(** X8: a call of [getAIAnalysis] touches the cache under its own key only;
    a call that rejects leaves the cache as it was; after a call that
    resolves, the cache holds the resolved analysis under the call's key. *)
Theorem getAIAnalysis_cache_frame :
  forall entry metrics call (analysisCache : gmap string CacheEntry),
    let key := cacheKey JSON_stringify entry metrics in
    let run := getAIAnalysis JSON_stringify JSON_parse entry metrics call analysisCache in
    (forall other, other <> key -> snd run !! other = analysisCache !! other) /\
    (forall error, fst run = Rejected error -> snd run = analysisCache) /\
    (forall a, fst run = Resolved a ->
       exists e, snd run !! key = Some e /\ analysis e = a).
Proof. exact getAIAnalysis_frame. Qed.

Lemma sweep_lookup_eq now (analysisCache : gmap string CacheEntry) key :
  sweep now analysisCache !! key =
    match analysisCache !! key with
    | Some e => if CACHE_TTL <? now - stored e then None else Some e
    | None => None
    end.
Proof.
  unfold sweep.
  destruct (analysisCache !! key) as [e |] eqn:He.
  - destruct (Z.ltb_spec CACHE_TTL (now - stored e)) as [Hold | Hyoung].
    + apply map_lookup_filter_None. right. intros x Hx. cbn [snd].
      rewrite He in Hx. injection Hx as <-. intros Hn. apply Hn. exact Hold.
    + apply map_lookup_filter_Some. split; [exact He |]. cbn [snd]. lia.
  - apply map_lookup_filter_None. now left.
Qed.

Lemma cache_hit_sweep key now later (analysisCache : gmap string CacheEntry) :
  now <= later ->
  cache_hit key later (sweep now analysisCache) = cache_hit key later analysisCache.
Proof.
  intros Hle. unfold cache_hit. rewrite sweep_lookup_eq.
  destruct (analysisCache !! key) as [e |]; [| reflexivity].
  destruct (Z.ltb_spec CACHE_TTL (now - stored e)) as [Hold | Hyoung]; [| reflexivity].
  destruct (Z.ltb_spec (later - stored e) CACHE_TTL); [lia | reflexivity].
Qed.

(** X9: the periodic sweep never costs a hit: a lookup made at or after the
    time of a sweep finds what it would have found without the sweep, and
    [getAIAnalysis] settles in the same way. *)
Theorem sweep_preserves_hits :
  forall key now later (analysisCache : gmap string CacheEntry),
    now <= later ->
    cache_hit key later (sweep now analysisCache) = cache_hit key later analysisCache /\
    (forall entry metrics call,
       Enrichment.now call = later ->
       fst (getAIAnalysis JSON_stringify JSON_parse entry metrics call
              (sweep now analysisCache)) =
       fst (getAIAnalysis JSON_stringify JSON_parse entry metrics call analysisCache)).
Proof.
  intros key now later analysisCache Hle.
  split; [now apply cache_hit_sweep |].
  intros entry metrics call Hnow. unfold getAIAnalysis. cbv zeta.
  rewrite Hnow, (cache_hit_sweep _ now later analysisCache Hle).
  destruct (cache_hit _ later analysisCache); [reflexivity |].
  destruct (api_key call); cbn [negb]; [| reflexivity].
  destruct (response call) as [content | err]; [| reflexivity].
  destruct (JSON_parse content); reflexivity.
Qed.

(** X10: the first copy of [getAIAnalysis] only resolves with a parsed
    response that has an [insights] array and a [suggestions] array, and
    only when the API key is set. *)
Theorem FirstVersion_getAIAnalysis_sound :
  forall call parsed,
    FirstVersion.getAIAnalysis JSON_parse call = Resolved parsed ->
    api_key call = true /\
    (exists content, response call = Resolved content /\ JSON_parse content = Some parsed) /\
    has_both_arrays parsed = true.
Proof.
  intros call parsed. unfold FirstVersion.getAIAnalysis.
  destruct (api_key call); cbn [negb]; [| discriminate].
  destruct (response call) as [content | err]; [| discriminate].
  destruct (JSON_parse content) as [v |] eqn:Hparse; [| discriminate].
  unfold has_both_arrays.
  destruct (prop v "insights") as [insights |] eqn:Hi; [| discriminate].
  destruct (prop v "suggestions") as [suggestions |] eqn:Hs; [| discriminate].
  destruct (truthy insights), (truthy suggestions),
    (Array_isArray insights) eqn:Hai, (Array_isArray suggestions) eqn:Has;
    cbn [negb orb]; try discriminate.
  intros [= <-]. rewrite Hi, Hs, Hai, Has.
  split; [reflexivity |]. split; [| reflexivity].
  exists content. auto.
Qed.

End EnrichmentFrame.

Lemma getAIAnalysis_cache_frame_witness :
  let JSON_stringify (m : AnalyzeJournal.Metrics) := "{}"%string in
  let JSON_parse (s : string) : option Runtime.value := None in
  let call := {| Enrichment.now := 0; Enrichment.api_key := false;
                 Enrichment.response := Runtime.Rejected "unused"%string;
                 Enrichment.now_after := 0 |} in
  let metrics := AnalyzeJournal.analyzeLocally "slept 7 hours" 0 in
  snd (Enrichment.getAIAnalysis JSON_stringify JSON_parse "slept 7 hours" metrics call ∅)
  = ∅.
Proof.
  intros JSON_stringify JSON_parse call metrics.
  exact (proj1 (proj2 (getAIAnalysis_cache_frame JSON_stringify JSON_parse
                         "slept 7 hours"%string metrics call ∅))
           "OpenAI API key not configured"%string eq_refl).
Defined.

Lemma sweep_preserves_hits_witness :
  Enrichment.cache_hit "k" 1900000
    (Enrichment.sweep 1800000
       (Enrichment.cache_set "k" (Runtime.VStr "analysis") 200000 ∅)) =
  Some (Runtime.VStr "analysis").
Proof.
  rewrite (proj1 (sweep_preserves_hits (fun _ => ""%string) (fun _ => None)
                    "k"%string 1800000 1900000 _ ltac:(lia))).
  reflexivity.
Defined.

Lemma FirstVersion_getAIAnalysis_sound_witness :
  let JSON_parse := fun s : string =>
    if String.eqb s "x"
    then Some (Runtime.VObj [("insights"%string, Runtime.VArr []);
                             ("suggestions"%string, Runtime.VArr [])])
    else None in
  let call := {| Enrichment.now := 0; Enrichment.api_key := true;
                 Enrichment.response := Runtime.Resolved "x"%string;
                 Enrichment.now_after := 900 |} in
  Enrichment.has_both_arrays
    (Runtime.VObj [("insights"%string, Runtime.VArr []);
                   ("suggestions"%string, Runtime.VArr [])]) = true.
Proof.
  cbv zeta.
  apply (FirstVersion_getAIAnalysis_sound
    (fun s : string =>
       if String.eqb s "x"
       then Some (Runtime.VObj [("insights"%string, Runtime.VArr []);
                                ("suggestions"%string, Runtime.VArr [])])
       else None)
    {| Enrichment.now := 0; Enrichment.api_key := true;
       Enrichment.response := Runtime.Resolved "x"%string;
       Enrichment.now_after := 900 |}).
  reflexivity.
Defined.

**How to complete this task:**
Check each line of the records above for "forall", and copy those that have it.

**Output for this task:**
  forall entry metrics call (analysisCache : gmap string CacheEntry),
    (forall other, other <> key -> snd run !! other = analysisCache !! other) /\
    (forall error, fst run = Rejected error -> snd run = analysisCache) /\
    (forall a, fst run = Resolved a ->
  forall key now later (analysisCache : gmap string CacheEntry),
    (forall entry metrics call,
  forall call parsed,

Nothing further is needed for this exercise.